TASK:
Both the line with "Floats Ascii." and the line with "Definition ceil (x" in the records below must appear in the output, along with every line between them, exactly and with nothing added.

Collected data:
╭──

(** * CrystalGrowthTracker: geometry helpers, the project store and a widget

    A shallow embedding of [cgt/util/scenegraphitems.py],
    [cgt/model/cgtproject.py] and [cgt/gui/regionslinesframeswidget.py].
    Python floats and Qt's [qreal] are IEEE binary64 numbers: they are
    modelled by Rocq's primitive floats, whose operations are the same
    binary64 operations, NaN, infinities and signed zeros included.  Python
    integers are unbounded: they are modelled by [Z].  Exceptions are values
    of a result type; a conversion that C++ leaves undefined yields [None].

    The file has two parts: the definitions (Python and Qt first, then the
    three modules of the repository, then the notions the theorems are stated
    with), and the theorems, module by module. *)

From Stdlib Require Import ZArith QArith Qround Qpower Zpower List Bool Lia Lqa
  Floats Ascii.
From stdpp Require Import base option gmap strings pretty.
Import ListNotations.

Local Open Scope Z_scope.

(** ** Binary64 numbers

    The exact value of a float and the conversions between floats and
    integers that Python and C++ perform. *)

Module Float.

(** The rational number a finite float denotes; an infinity and a NaN
    denote none. *)
Definition SF2Q (f : spec_float) : option Q :=
  match f with
  | S754_zero _ => Some 0%Q
  | S754_finite s m e => Some (inject_Z (cond_Zopp s (Zpos m)) * Qpower 2 e)%Q
  | _ => None
  end.

Definition value (x : float) : option Q := SF2Q (Prim2SF x).

(** [floor], [ceil] and the truncating conversion to an integer.  An
    infinity and a NaN have none: C++ leaves their conversion undefined. *)
Definition floor (x : float) : option Z := Qfloor <$> value x.
Definition ceil (x : float) : option Z := Qceiling <$> value x.
Definition trunc (x : float) : option Z :=
  (fun v => if Qle_bool 0 v then Qfloor v else Qceiling v) <$> value x.

(** The float nearest to an integer (ties to even), as a specification
    value and as a float. *)
Definition Z2SF (n : Z) : spec_float := binary_normalize prec emax n 0 false.
Definition of_Z (n : Z) : float := SF2Prim (Z2SF n).

(** Powers of two around the width of a mantissa: 2^52, 2^53, 2^54. *)
Definition two52 : Z := 4503599627370496.
Definition two53 : Z := 9007199254740992.
Definition two54 : Z := 18014398509481984.

(** The float that holds [t * 2^k] exactly, for an integer [t] below 2^53
    in magnitude: the mantissa is [t] shifted to 53 bits. *)
Definition scaled (t k : Z) : spec_float :=
  match t with
  | 0 => S754_zero false
  | _ => S754_finite (t <? 0) (Z.to_pos (Z.abs t * 2 ^ (53 - Zdigits2 t)))
                     (Zdigits2 t + k - 53)
  end.

(** A float that is not below zero: its sign bit is clear, or it is a
    NaN. *)
Definition unsigned (f : spec_float) : bool :=
  match f with
  | S754_zero s | S754_infinity s | S754_finite s _ _ => negb s
  | S754_nan => true
  end.

(** A zero of either sign, or a NaN. *)
Definition null (f : spec_float) : bool :=
  match f with
  | S754_zero _ | S754_nan => true
  | _ => false
  end.

(** Two floats that hold the same number, or one of them a NaN. *)
Definition alike (f g : spec_float) : bool :=
  match SFcompare f g with
  | Some Eq | None => true
  | _ => false
  end.

End Float.

(** ** Python: exceptions, results and numbers *)

Module Py.

(** The exceptions the modelled code can raise. *)
Inductive exn : Type :=
| ZeroDivisionError
| OverflowError
| ArithmeticError (msg : string)
| ValueError
| TypeError
| IndexError
| KeyError (key : string)
| AttributeError.

(** A call either returns a value or raises. *)
Inductive result (A : Type) : Type :=
| Ok (a : A)
| Raise (e : exn).
Arguments Ok {A} a.
Arguments Raise {A} e.

Definition bind {A B : Type} (r : result A) (k : A -> result B) : result B :=
  match r with
  | Ok a => k a
  | Raise e => Raise e
  end.

(** [x / y] on two floats: Python raises on a zero divisor (of either
    sign) before dividing. *)
Definition float_truediv (x y : float) : result float :=
  if (y =? 0)%float then Raise ZeroDivisionError else Ok (x / y)%float.

(** An integer as an exact, not yet rounded, binary number. *)
Definition exact (n : Z) : spec_float :=
  match n with
  | Z0 => S754_zero false
  | Zpos p => S754_finite false p 0
  | Zneg p => S754_finite true p 0
  end.

(** [a / b] on two integers, true division: Python raises on a zero
    divisor, returns the correctly rounded quotient, and raises when that
    quotient is too large for a float. *)
Definition int_truediv (a b : Z) : result float :=
  if (b =? 0)%Z then Raise ZeroDivisionError
  else
    match SFdiv prec emax (exact a) (exact b) with
    | S754_infinity _ => Raise OverflowError
    | q => Ok (SF2Prim q)
    end.

(** [min(a, b)]: the first argument unless the second is smaller. *)
Definition min (a b : float) : float :=
  if (b <? a)%float then b else a.

(** [m] is the smaller of [a] and [b]. *)
Definition smaller_of (m a b : float) : Prop :=
  (m = a \/ m = b) /\ (m <=? a)%float = true /\ (m <=? b)%float = true.

(** [math.isfinite]. *)
Definition isfinite (x : float) : bool := is_finite x.

(** [l[i]] for a non-negative index. *)
Definition getitem {A : Type} (l : list A) (i : nat) : result A :=
  match nth_error l i with
  | Some a => Ok a
  | None => Raise IndexError
  end.

(** [math.sqrt]: a negative argument, minus infinity included, is a
    domain error; a NaN passes through. *)
Definition math_sqrt (x : float) : result float :=
  if (x <? 0)%float then Raise ValueError else Ok (sqrt x).

(** [range(n)]: the integers from 0 up to [n], none when [n] is not
    positive. *)
Definition range (n : Z) : list Z := seqZ 0 n.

╰──

EXERCISE RESPONSE:
  Floats Ascii.
From stdpp Require Import base option gmap strings pretty.
Import ListNotations.

Local Open Scope Z_scope.

(** ** Binary64 numbers

    The exact value of a float and the conversions between floats and
    integers that Python and C++ perform. *)

Module Float.

(** The rational number a finite float denotes; an infinity and a NaN
    denote none. *)
Definition SF2Q (f : spec_float) : option Q :=
  match f with
  | S754_zero _ => Some 0%Q
  | S754_finite s m e => Some (inject_Z (cond_Zopp s (Zpos m)) * Qpower 2 e)%Q
  | _ => None
  end.

Definition value (x : float) : option Q := SF2Q (Prim2SF x).

(** [floor], [ceil] and the truncating conversion to an integer.  An
    infinity and a NaN have none: C++ leaves their conversion undefined. *)
Definition floor (x : float) : option Z := Qfloor <$> value x.
Definition ceil (x : float) : option Z := Qceiling <$> value x.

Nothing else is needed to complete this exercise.